## Data provided
○ ○ ○ ○
(** The events of one iteration of a sweep over [a]: the provider call
    and, only when it went through, the update of the flag. *)
Definition record_events (flag : Flag) (text : Appointment -> string)
    (a : Appointment) (dispatched updated : bool) : list Event :=
  {| call := MessagesCreate (Some (_id a)) (phone_number a) (Text (text a));
     succeeded := dispatched |}
  :: (if dispatched
      then [{| call := UpdateOne (_id a) flag; succeeded := updated |}]
      else []).

Definition sweep_events (flag : Flag) (text : Appointment -> string)
    (runs : list (Appointment * (bool * bool))) : list Event :=
  List.concat (map (fun '(a, (d, u)) => record_events flag text a d u) runs).

(** [id] is the key of a record of [runs] that was both dispatched and
    updated. *)
Definition flagged (runs : list (Appointment * (bool * bool))) (id : nat)
    : bool :=
  existsb (fun '(a, (d, u)) => (_id a =? id)%nat && d && u) runs.

Definition errors (l : list LogRecord) : nat :=
  List.length (filter (fun r => match level r with ERROR => true | _ => false end) l).

(** [a'] is [a] with [flag] set and nothing else changed. *)
Definition flag_raised (flag : Flag) (a a' : Appointment) : Prop :=
  _id a' = _id a
  /\ customer_name a' = customer_name a
  /\ phone_number a' = phone_number a
  /\ service a' = service a
  /\ appointment_date a' = appointment_date a
  /\ get_flag flag a' = true
  /\ match flag with
     | ReminderSent => follow_up_sent a' = follow_up_sent a
     | FollowUpSent => reminder_sent a' = reminder_sent a
     end.

(** What a tick of a sweep leaves behind, given the window [lo, hi], the
    flag and the text of the message.  The records selected are those
    with the flag unset whose date lies in the window, the date and the
    two bounds taken to the millisecond; for a date that is a whole number
    of milliseconds this is the window from [lo] cut down to the
    millisecond up to [hi].  Then come the query, record by record in
    store order the dispatch and, after a dispatch that went through, the
    update; the flag is set on exactly the selected records whose dispatch
    and update both went through; every failed iteration is one error in
    the log; the job returns. *)
Definition sweep_outcome (flag : Flag) (lo hi : datetime)
    (text : Appointment -> string) (w : World) (r : Result unit * World)
    : Prop :=
  let selected := filter (in_window lo hi flag) (db w) in
  (forall a, In a selected <->
             In a (db w)
             /\ (bson_datetime lo <= bson_datetime (appointment_date a)
                 <= bson_datetime hi)%Z
             /\ get_flag flag a = false)
  /\ (forall a, bson_datetime (appointment_date a) = appointment_date a ->
                (In a selected <->
                 In a (db w)
                 /\ (bson_datetime lo <= appointment_date a <= hi)%Z
                 /\ get_flag flag a = false))
  /\ exists outcomes logs,
      List.length outcomes = List.length selected
      /\ fst r = Ok tt
      /\ trace (snd r)
         = trace w ++ {| call := Find lo hi flag; succeeded := true |}
                      :: sweep_events flag text (combine selected outcomes)
      /\ db (snd r)
         = map (fun a => if flagged (combine selected outcomes) (_id a)
                         then set_flag flag a else a) (db w)
      /\ next_id (snd r) = next_id w
      /\ log (snd r) = log w ++ logs
      /\ errors logs
         = List.length (filter (fun '(d, u) => negb (d && u)) outcomes).

(** [a'] is a later state of the document [a]: same key, same date, and
    no flag taken back. *)
Definition descends (a a' : Appointment) : Prop :=
  _id a' = _id a
  /\ appointment_date a' = appointment_date a
  /\ (reminder_sent a = true -> reminder_sent a' = true)
  /\ (follow_up_sent a = true -> follow_up_sent a' = true).

(** From [w] to [w'] keys are only handed out, and every document of
    [w'] is either new or a later state of a document of [w]. *)
Definition evolves (w w' : World) : Prop :=
  (next_id w <= next_id w')%nat
  /\ forall a', In a' (db w') ->
       (next_id w <= _id a')%nat \/ exists a, In a (db w) /\ descends a a'.

(** The button groups of the provider calls among [evs]. *)
Definition button_groups (evs : list Event) : list (list Button) :=
  flat_map (fun '(_, _, p) =>
              match p with
              | InteractiveJson _ bs => [bs]
              | PersistentAction _ bs => [bs]
              | Text _ => []
              end) (attempts evs).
○ ○ ○ ○
## What the task asks
Starting with the first line of the listing, output each line exactly until you have included the one containing "Definition sweep_events (flag".

## Worked solution
(** The events of one iteration of a sweep over [a]: the provider call
    and, only when it went through, the update of the flag. *)
Definition record_events (flag : Flag) (text : Appointment -> string)
    (a : Appointment) (dispatched updated : bool) : list Event :=
  {| call := MessagesCreate (Some (_id a)) (phone_number a) (Text (text a));
     succeeded := dispatched |}
  :: (if dispatched
      then [{| call := UpdateOne (_id a) flag; succeeded := updated |}]
      else []).

Definition sweep_events (flag : Flag) (text : Appointment -> string)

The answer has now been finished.